### Exercise directions:
In the data that follows, every line containing the word "order" should be returned.

--- Data to examine Enclosed Below ---

(** * The arrest dashboard of app.py: loader, filter and aggregations

    A shallow embedding of the data pipeline of [src/app.py].  The script
    reads a CSV file into a pandas [DataFrame], cleans it ([load_data]),
    filters it with the values chosen in the sidebar ([filtered_df]) and
    derives counts for the charts.  Rendering calls (streamlit, pydeck,
    plotly) only consume these values and are not modelled. *)

From Stdlib Require Import ZArith List String Ascii Lia.
From Stdlib Require Import Floats.PrimFloat Floats.FloatOps Floats.SpecFloat.
From stdpp Require Import base option list strings gmap sorting.

Open Scope Z_scope.

(** ** Cells *)

(** A parsed [arrest_date]; sub-second precision and time zones play no part
    in the script. *)
Record Timestamp := {
  ts_year : Z; ts_month : Z; ts_day : Z;
  ts_hour : Z; ts_minute : Z; ts_second : Z }.

#[global] Instance Timestamp_eq_dec : EqDecision Timestamp.
Proof. solve_decision. Defined.

(** The value of one cell of a frame.  [Null] stands for pandas' missing
    value ([NaN], [None], [NaT]); a float that is NaN is missing as well. *)
Inductive cell :=
  | Null
  | Int (n : Z)
  | Float (x : float)
  | Str (s : string)
  | Time (t : Timestamp)
  | Rgb (c : list Z).

(** numpy's conversion of an integer to float64: round to nearest even. *)
Definition float_of_Z (z : Z) : float :=
  SF2Prim (binary_normalize prec emax z 0 false).

(** [pd.isna] *)
Definition isna (c : cell) : bool :=
  match c with
  | Null => true
  | Float x => PrimFloat.is_nan x
  | _ => false
  end.

Definition notna (c : cell) : bool := negb (isna c).

(** [c == n] for an integer scalar [n]: false on missing values and on cells
    that are not numbers. *)
Definition cell_eq_int (c : cell) (n : Z) : bool :=
  match c with
  | Int k => k =? n
  | Float x => PrimFloat.eqb x (float_of_Z n)
  | _ => false
  end.

(** Membership in a list of labels, the element-wise test of [Series.isin]
    with the strings picked in a multiselect. *)
Definition cell_isin (c : cell) (labels : list string) : bool :=
  match c with
  | Str s => bool_decide (s ∈ labels)
  | _ => false
  end.

(** Equality as the hash tables of [unique], [value_counts], [mode] and
    [groupby] see it; missing values are removed before it is used. *)
Definition cell_eqb (a b : cell) : bool :=
  match a, b with
  | Null, Null => true
  | Int m, Int n => m =? n
  | Int m, Float y => PrimFloat.eqb (float_of_Z m) y
  | Float x, Int n => PrimFloat.eqb x (float_of_Z n)
  | Float x, Float y => PrimFloat.eqb x y
  | Str s, Str t => bool_decide (s = t)
  | Time s, Time t => bool_decide (s = t)
  | Rgb s, Rgb t => bool_decide (s = t)
  | _, _ => false
  end.

(** ** Exceptions *)

(** The classes of the exceptions the script can meet; a class stands for
    its subclasses as well (a date that cannot be read raises [ValueError]
    or pandas' [DateParseError], which is one). *)
Inductive exn :=
  | KeyError (labels : list string)
  | ValueError
  | TypeError
  | ReferenceError.

Inductive result (A : Type) :=
  | Ok (a : A)
  | Raise (e : exn).
Arguments Ok {A} a.
Arguments Raise {A} e.

#[global] Instance result_ret : MRet result := @Ok.
#[global] Instance result_bind : MBind result := λ A B f m,
  match m with Ok a => f a | Raise e => Raise e end.
#[global] Instance result_fmap : FMap result := λ A B f m,
  match m with Ok a => Ok (f a) | Raise e => Raise e end.

Fixpoint traverse {A B} (f : A → result B) (l : list A) : result (list B) :=
  match l with
  | [] => Ok []
  | x :: l => y ← f x; ys ← traverse f l; Ok (y :: ys)
  end.

(** ** Frames *)

(** A [DataFrame]: the column labels and, per row, the cells by label.  A
    frame without rows still has its columns. *)
Record DataFrame := {
  columns : list string;
  rows : list (gmap string cell) }.

Definition cellof (r : gmap string cell) (c : string) : cell :=
  default Null (r !! c).

(** [df[c]]: a column, or [KeyError] when the label is unknown. *)
Definition getitem (df : DataFrame) (c : string) : result (list cell) :=
  if bool_decide (c ∈ columns df)
  then Ok (map (λ r, cellof r c) (rows df))
  else Raise (KeyError [c]).

Definition add_column (cols : list string) (c : string) : list string :=
  if bool_decide (c ∈ cols) then cols else cols ++ [c].

(** [df[c] = vals]: replaces the column or appends a new one. *)
Definition setitem (df : DataFrame) (c : string) (vals : list cell)
  : result DataFrame :=
  if bool_decide (length vals = length (rows df))
  then Ok {| columns := add_column (columns df) c;
             rows := zip_with (λ r v, <[c := v]> r) (rows df) vals |}
  else Raise ValueError.

(** Rows picked by a boolean mask, in their order. *)
Fixpoint mask_rows {A} (l : list A) (mask : list bool) : list A :=
  match l, mask with
  | x :: l, b :: mask => if b then x :: mask_rows l mask else mask_rows l mask
  | _, _ => []
  end.

(** [df[mask]] *)
Definition getitem_mask (df : DataFrame) (mask : list bool) : DataFrame :=
  {| columns := columns df; rows := mask_rows (rows df) mask |}.

(** [s == n], [s != n], [s.isin(labels)] and [m1 & m2] on columns. *)
Definition series_eq (s : list cell) (n : Z) : list bool :=
  map (λ c, cell_eq_int c n) s.
Definition series_ne (s : list cell) (n : Z) : list bool :=
  map (λ c, negb (cell_eq_int c n)) s.
Definition series_isin (s : list cell) (labels : list string) : list bool :=
  map (λ c, cell_isin c labels) s.
Definition mask_and (m1 m2 : list bool) : list bool := zip_with andb m1 m2.

(** [df.dropna(subset=labels)]: unknown labels raise [KeyError] with all of
    them; otherwise the rows with a missing value under a label go. *)
Definition dropna (df : DataFrame) (subset : list string) : result DataFrame :=
  match filter (λ c, c ∉ columns df) subset with
  | [] => Ok {| columns := columns df;
                rows := filter (λ r, forallb (λ c, notna (cellof r c)) subset)
                               (rows df) |}
  | missing => Raise (KeyError missing)
  end.

(** ** Time features *)

Definition month_names : list string :=
  ["January"; "February"; "March"; "April"; "May"; "June"; "July";
   "August"; "September"; "October"; "November"; "December"].

Definition day_names : list string :=
  ["Monday"; "Tuesday"; "Wednesday"; "Thursday"; "Friday"; "Saturday";
   "Sunday"].

(** Days since 1970-01-01 in the proleptic Gregorian calendar. *)
Definition days_from_civil (y m d : Z) : Z :=
  let y' := if m <=? 2 then y - 1 else y in
  let era := y' / 400 in
  let yoe := y' - era * 400 in
  let doy := (153 * (if 2 <? m then m - 3 else m + 9) + 2) / 5 + d - 1 in
  let doe := yoe * 365 + yoe / 4 - yoe / 100 + doy in
  era * 146097 + doe - 719468.

(** Monday is 0, as in [Timestamp.weekday()]. *)
Definition weekday (t : Timestamp) : Z :=
  (days_from_civil (ts_year t) (ts_month t) (ts_day t) + 3) mod 7.

Definition month_name (t : Timestamp) : cell :=
  if 1 <=? ts_month t
  then from_option Str Null (month_names !! Z.to_nat (ts_month t - 1))
  else Null.

Definition day_name (t : Timestamp) : cell :=
  from_option Str Null (day_names !! Z.to_nat (weekday t)).

(** The [.dt] accessors: missing dates give missing features. *)
Definition dt (f : Timestamp → cell) (s : list cell) : list cell :=
  map (λ c, match c with Time t => f t | _ => Null end) s.

(** ** The loader *)

(** What the start of the script leaves: [st.stop()] or a table. *)
Inductive session :=
  | Stopped
  | Table (df : DataFrame).

Section Loader.

(** pandas' conversion of a value of the date column to a timestamp: a
    library routine, [None] when it rejects the value.  For strings pandas
    settles on one format for the column at hand (it infers it from the
    first value) and reads every value by it, so [to_timestamp] is the
    reading of the values of that column. *)
Variable to_timestamp : cell → option Timestamp.

(** [pd.to_datetime(s)]: missing stays missing, a rejected value aborts with
    a [ValueError]. *)
Definition to_datetime (s : list cell) : result (list cell) :=
  traverse (λ c, if isna c then Ok Null
                 else match to_timestamp c with
                      | Some t => Ok (Time t)
                      | None => Raise ValueError
                      end) s.

(** Lines 49-58 of [load_data], repeated at lines 77-85 for an upload. *)
Definition preprocess (df : DataFrame) : result DataFrame :=
  d ← getitem df "arrest_date";
  t ← to_datetime d;
  df ← setitem df "arrest_date" t;
  df ← dropna df ["latitude"; "longitude"];
  lat ← getitem df "latitude";
  lon ← getitem df "longitude";
  let df := getitem_mask df (mask_and (series_ne lat 0) (series_ne lon 0)) in
  a ← getitem df "arrest_date";
  df ← setitem df "year" (dt (λ t, Int (ts_year t)) a);
  a ← getitem df "arrest_date";
  df ← setitem df "month" (dt (λ t, Int (ts_month t)) a);
  a ← getitem df "arrest_date";
  df ← setitem df "month_name" (dt month_name a);
  a ← getitem df "arrest_date";
  df ← setitem df "day_of_week" (dt day_name a);
  a ← getitem df "arrest_date";
  df ← setitem df "hour" (dt (λ t, Int (ts_hour t)) a);
  Ok df.

(** [load_data]: [arrests_csv] is the content of arrests.csv, [None] when
    the file does not exist ([FileNotFoundError] is the one exception the
    function catches). *)
Definition load_data (arrests_csv : option DataFrame)
  : result (option DataFrame) :=
  match arrests_csv with
  | None => Ok None
  | Some raw => df ← preprocess raw; Ok (Some df)
  end.

(** Lines 65-85: the table of the session. *)
Definition startup (arrests_csv upload : option DataFrame) : result session :=
  df ← load_data arrests_csv;
  match df with
  | Some df => Ok (Table df)
  | None =>
      match upload with
      | None => Ok Stopped
      | Some raw =>
          if bool_decide ("arrest_date" ∈ columns raw)
          then df ← preprocess raw; Ok (Table df)
          else Ok (Table raw)
      end
  end.

End Loader.

(** ** Counting and sorting *)

Section Tally.
Context {K : Type} (eqb : K → K → bool).

(** One more occurrence of [k]: the first equal key is incremented, a new
    key goes to the end (first-seen order, as in a hash table scan). *)
Fixpoint bump (k : K) (acc : list (K * nat)) : list (K * nat) :=
  match acc with
  | [] => [(k, 1%nat)]
  | (k', n) :: acc => if eqb k k' then (k', S n) :: acc
                      else (k', n) :: bump k acc
  end.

--- End of Enclosed Data to examine ---

### Exercise response:
(** Rows picked by a boolean mask, in their order. *)
    key goes to the end (first-seen order, as in a hash table scan). *)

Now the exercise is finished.